## Directions
Below are records. Find each line in them that holds the word "PathBuf" and copy it.

## Extracted information
■ ■ ■

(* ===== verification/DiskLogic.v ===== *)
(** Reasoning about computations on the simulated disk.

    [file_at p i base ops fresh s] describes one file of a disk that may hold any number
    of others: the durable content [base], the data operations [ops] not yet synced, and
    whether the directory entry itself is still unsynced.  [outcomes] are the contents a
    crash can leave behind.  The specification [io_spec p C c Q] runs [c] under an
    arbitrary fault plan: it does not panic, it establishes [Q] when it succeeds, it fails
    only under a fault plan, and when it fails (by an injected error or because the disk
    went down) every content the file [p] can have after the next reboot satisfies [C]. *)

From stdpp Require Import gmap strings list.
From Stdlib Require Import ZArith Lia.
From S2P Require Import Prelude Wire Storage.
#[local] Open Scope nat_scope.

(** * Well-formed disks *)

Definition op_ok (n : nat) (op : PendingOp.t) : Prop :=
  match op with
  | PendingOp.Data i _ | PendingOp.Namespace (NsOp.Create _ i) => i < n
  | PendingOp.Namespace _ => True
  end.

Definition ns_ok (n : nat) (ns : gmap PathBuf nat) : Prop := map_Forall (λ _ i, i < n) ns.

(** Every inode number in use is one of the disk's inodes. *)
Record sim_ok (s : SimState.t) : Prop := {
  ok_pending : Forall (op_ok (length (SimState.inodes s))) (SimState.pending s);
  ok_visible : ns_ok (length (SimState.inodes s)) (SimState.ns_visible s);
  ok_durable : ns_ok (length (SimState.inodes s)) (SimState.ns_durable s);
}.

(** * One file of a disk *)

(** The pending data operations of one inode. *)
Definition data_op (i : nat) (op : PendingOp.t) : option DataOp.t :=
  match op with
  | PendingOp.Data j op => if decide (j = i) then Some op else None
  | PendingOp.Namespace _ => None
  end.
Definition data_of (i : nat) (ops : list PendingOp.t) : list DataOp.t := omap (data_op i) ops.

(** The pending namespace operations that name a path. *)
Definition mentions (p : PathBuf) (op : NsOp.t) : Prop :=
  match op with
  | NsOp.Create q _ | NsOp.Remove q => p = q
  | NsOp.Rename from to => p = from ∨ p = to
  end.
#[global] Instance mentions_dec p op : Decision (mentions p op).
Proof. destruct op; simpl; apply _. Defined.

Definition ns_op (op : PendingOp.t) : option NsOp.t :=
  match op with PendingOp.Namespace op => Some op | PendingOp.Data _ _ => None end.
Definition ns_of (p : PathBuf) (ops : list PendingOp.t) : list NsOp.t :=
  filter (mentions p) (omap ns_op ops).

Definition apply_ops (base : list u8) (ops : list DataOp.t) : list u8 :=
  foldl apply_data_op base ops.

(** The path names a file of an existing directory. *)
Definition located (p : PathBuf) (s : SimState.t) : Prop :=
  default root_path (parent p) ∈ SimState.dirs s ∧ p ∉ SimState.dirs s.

■ ■ ■

## Written solution
Definition ns_ok (n : nat) (ns : gmap PathBuf nat) : Prop := map_Forall (λ _ i, i < n) ns.
Definition mentions (p : PathBuf) (op : NsOp.t) : Prop :=
Definition ns_of (p : PathBuf) (ops : list PendingOp.t) : list NsOp.t :=
Definition located (p : PathBuf) (s : SimState.t) : Prop :=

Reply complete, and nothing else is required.